In-place edits made for this task

These edits are in the repo, not in this directory, because they modify existing launch scripts. --enforce-eager was removed so cuda graphs can be captured — PD-sep's D-node is a particularly clean case for cuda-graph benefit and the prior methodology suppressed it.

File Lines Change
scripts/bench.sh 150, 161 drop --enforce-eager (elastic + baseline modes)
scripts/launch_pd_mooncake.sh 47, 64 drop --enforce-eager (P and D instances)
scripts/launch_pd_separated.sh 52, 68 drop --enforce-eager (P and D instances)
scripts/launch_phase1_ps.sh 32, 43 drop --enforce-eager (C and PS instances)
scripts/launch_elastic_p2p.sh 57 drop --enforce-eager (kv_both instances)

scripts/legacy/*.sh are intentionally left as-is — they record the configuration of past experiments.

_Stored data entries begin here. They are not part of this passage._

(** What a write leaves: the row, the sidecars, the property. *)
Definition written (w : TableWorld) (rows : list MalTableEntry) (k : nat) (e e' : MalTableEntry) (w' : TableWorld) (d : MalPropertyDesc) : Prop :=
  tw_strings w' = tw_strings w /\ same_row (tw_strings w) e e' /\ mal_table_row_owned e' = has_accessor (row_flags e') /\
  row_desc (tw_sidecars w') e' = stored d /\ owns (tw_sidecars w') (<[k := e']> rows) /\
  (forall v, v ∈ tw_barriers w -> v ∈ tw_barriers w') /\ (mal_table_row_owned e = false -> te_payload e ∈ tw_barriers w') /\
  forall pre post, rows = pre ++ e :: post -> length pre = k ->
    forall p, p ∈ owned_data (pre ++ post) -> tw_sidecars w' !! p = tw_sidecars w !! p.

Lemma entry_write_ok t w k e d :
  prop_ok t w -> used_rows t !! k = Some e -> mal_table_row_live e = true -> desc_ok d ->
  exists e' w', mal_property_entry_write raw alloc_sidecar t w (Z.of_nat k + 1) d = Ret (set_entry (Z.of_nat k) e' t, w') /\
    written w (used_rows t) k e e' w' d.
Proof using Halloc.
  intros [Hok Ho Ha] Hk Hl Hd. destruct (row_handle _ _ _ _ Hok Hk) as [Ei Eh].
  destruct (row_fields _ _ _ _ Hok Hk Hl) as (i & flags & owned & fp & Hw & Ek & Ef & Eow & Hnew).
  assert (owned = has_accessor flags) as Eacc.
  { rewrite <- Eow, <- Ef. eapply Forall_lookup_1 in Ha; [|exact Hk]. by apply Ha. }
  pose proof (take_drop_middle _ _ _ Hk) as Esplit. set (pre := take k (used_rows t)) in *. set (post := drop (S k) (used_rows t)) in *.
  assert (length pre = k) as Hpre by (pose proof (lookup_lt_Some _ _ _ Hk); unfold pre; rewrite length_take; lia).
  assert (owns_list (tw_sidecars w) (own_of e ++ owned_data (pre ++ post))) as Hol.
  { rewrite <- owned_middle, Esplit. exact Ho. }
  assert (forall p w', tw_strings w' = tw_strings w ->
    row_desc (tw_sidecars w') (mkEntry (word i (pd_flags d) (has_accessor (pd_flags d)) fp) p) = stored d ->
    owns_list (tw_sidecars w') ((if has_accessor (pd_flags d) then [p] else []) ++ owned_data (pre ++ post)) ->
    (forall q, q ∈ owned_data (pre ++ post) -> tw_sidecars w' !! q = tw_sidecars w !! q) ->
    (forall v, v ∈ tw_barriers w -> v ∈ tw_barriers w') -> (mal_table_row_owned e = false -> te_payload e ∈ tw_barriers w') ->
    written w (used_rows t) k e (mkEntry (word i (pd_flags d) (has_accessor (pd_flags d)) fp) p) w' d) as Hwr.
  { intros p w' E1 E2 E3 E4 E5 E6. destruct (Hnew (pd_flags d) (has_accessor (pd_flags d)) p Hd) as (N1 & N2 & N3).
    split; [done|]. split; [done|]. split; [by rewrite N2, N3|]. split; [done|]. split.
    - unfold owns. fold (owns_list (tw_sidecars w') (owned_data (<[k:=mkEntry (word i (pd_flags d) (has_accessor (pd_flags d)) fp) p]> (used_rows t)))).
      rewrite <- Esplit at 1. rewrite <- (Nat2Z.id k), (insert_middle pre e _ post) by (unfold arr_len; lia).
      rewrite owned_middle. unfold own_of. rewrite N3. exact E3.
    - do 2 (split; [done|]). intros pre' post' Es El q Hq. apply E4. rewrite <- Esplit in Es.
      apply app_inj_1 in Es as [Ep Eq]; [|congruence]. injection Eq as Eq. by rewrite Ep, Eq. }
  unfold mal_property_entry_write, mal_table_entry_property_flags, mal_table_entry_data. rewrite Eh, Ef, Eow, Eacc.
  assert (set_entry (Z.of_nat k) e t = t) as Eself.
  { pose proof (used_inv _ _ Hok _ _ Hk) as [Hlt ->]. unfold set_entry, set_entries, arr_set, entry_at, arr_get. destruct t. cbn in *. f_equal.
    apply list_insert_id. apply (arr_get_lookup tb_entries (Z.of_nat k)). pose proof (ok_entries _ _ Hok) as He. pose proof (ok_count _ _ Hok) as Hc. cbn in *. lia. }
  assert (e = mkEntry (word i flags owned fp) (te_payload e)) as Ee by (rewrite <- Ek; by destruct e).
  assert (forall p : Z, is_Some (tw_sidecars w !! p) -> p <> 0) as Hnz.
  { intros p Hp ->. destruct Ho as (_ & _ & H0). rewrite H0 in Hp. by destruct Hp. }
  rewrite Eacc in Eow, Ek, Ee. unfold own_of in Hol. rewrite Eow in Hol.
  destruct (has_accessor (pd_flags d)) eqn:Eis, (has_accessor flags) eqn:Ewas; cbn [negb app] in *.
  - (* accessor over accessor: the sidecar is rewritten *)
    assert (is_Some (tw_sidecars w !! te_payload e)) as [a Es] by (apply Hol; by left).
    unfold set_accessors, accessors_at. rewrite Es. cbn [mbind outcome_bind].
    pose proof (set_flags_row _ _ _ _ Hok Hk _ _ true _ (te_payload e) _ Hw Hd) as Hfl. rewrite <- Ee, Eself in Hfl.
    rewrite Hfl. cbn [mbind outcome_bind].
    eexists _, _. split; [done|]. apply Hwr; [done| |by apply sidecars_write| |done|congruence].
    + unfold row_desc, stored. destruct (Hnew (pd_flags d) true (te_payload e) Hd) as (_ & -> & _). rewrite Eis. cbn.
      by rewrite lookup_insert_eq.
    + intros q Hq. cbn. rewrite lookup_insert_ne; [done|]. destruct Hol as [Hn _]. apply NoDup_cons in Hn as [Hn _]. by intros <-.
  - (* accessor over data: a new sidecar *)
    destruct (Halloc (tw_sidecars w)) as [Hp Hpz]. set (p := alloc_sidecar (tw_sidecars w)) in *.
    unfold mal_table_entry_set_owned_data. rewrite Eh, Ei, Eow. destruct (Z.eqb_spec p 0); [done|]. cbn [negb].
    unfold set_accessors, accessors_at. cbn [tw_sidecars set_tw_sidecars shade]. rewrite lookup_insert_eq. cbn [mbind outcome_bind].
    rewrite Ek, word_set_owns by done. rewrite (set_flags_row _ _ _ _ Hok Hk _ _ _ _ _ _ Hw Hd). cbn [mbind outcome_bind].
    eexists _, _. split; [done|]. apply Hwr; [done| | | |intros v Hv; cbn; rewrite ?elem_of_cons; tauto|intros _; cbn; by left].
    + unfold row_desc, stored. destruct (Hnew (pd_flags d) true p Hd) as (_ & -> & _). rewrite Eis. cbn.
      by rewrite lookup_insert_eq.
    + cbn. rewrite insert_insert_eq. by apply owns_add.
    + intros q Hq. cbn. rewrite insert_insert_eq, lookup_insert_ne; [done|]. intros <-. apply Hol in Hq. rewrite Hp in Hq. by destruct Hq.
  - (* data over accessor: the sidecar is freed *)
    assert (is_Some (tw_sidecars w !! te_payload e)) as Hs by (apply Hol; by left).
    rewrite (freeable_free _ _ w eq_refl (Hnz _ Hs) Hs). cbn [mbind outcome_bind].
    unfold mal_table_entry_set_owned_data. rewrite Eh, Ei, Eow. change (0 =? 0) with true. cbn [negb].
    rewrite Ek, word_clear_owns by done. unfold mal_table_entry_set_value. rewrite (row_set_get _ _ _ _ Hok Hk), Ei, row_set_set. cbn [te_key te_payload].
    cbn [mbind outcome_bind]. rewrite (set_flags_row _ _ _ _ Hok Hk _ _ _ _ _ _ Hw Hd). cbn [mbind outcome_bind].
    eexists _, _. split; [done|]. apply Hwr; [done| | | |intros v Hv; cbn; rewrite ?elem_of_cons; tauto|congruence].
    + unfold row_desc, stored. destruct (Hnew (pd_flags d) false (pd_value d) Hd) as (_ & -> & _). by rewrite Eis.
    + by apply owns_free.
    + intros q Hq. cbn. rewrite lookup_delete_ne; [done|]. destruct Hol as [Hn _]. apply NoDup_cons in Hn as [Hn _]. by intros <-.
  - (* data over data *)
    cbn [mbind outcome_bind]. unfold mal_table_entry_set_value. rewrite Eh, Ei, Ek.
    rewrite (set_flags_row _ _ _ _ Hok Hk _ _ _ _ _ _ Hw Hd). cbn [mbind outcome_bind].
    eexists _, _. split; [done|]. apply Hwr; [done| |done|done|intros v Hv; cbn; rewrite ?elem_of_cons; tauto|intros _; cbn; by left].
    unfold row_desc, stored. destruct (Hnew (pd_flags d) false (pd_value d) Hd) as (_ & -> & _). by rewrite Eis.
Qed.
End ops.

REPORT.md and analysis/pd_separation_analysis.md still describe the old --enforce-eager setup. Update them once the new runs land.

Reproducing the figures

From repo root:

# C1 (needs sampled trace on dash0)
.venv/bin/python analysis/pd_sep_paper_section/scripts/plot_workload.py \
    --trace traces/w600_r0.0015_st30.jsonl

# C6 (analytical, runs anywhere with matplotlib)
.venv/bin/python analysis/pd_sep_paper_section/scripts/plot_roofline.py

# C7 (hardcoded REPORT.md §3.1 numbers; no inputs)
.venv/bin/python analysis/pd_sep_paper_section/scripts/plot_routing_lever.py

All three default --outdir to analysis/pd_sep_paper_section/figures.

Caveats / open items

  • C7 uses legacy data. The footer of fig_c7_routing_lever.pdf says so: PD-sep numbers come from the random-sampled trace + --enforce-eager. Re-run on traces/w600_r0.0015_st30.jsonl with cuda-graphs on before paper-grade citation. The plotting code keeps the source numbers in a single ROWS table (top of plot_routing_lever.py) for a one-line swap.
  • C2/C3/C4/C5 figures are not produced because the experiments have not been re-run. The 4h matrix proposed in the prior conversation turn (Combined + RR, Combined + cache-aware, PD-sep 4P+4D, PD-sep 6P+2D, plus eager-vs-cudagraph ablation, ×3 seeds) is the prerequisite.
  • C6 is analytical, so it is independent of any re-run. The numbers match scripts/compute_roofline.py (constants are duplicated; if one changes, the other must change too).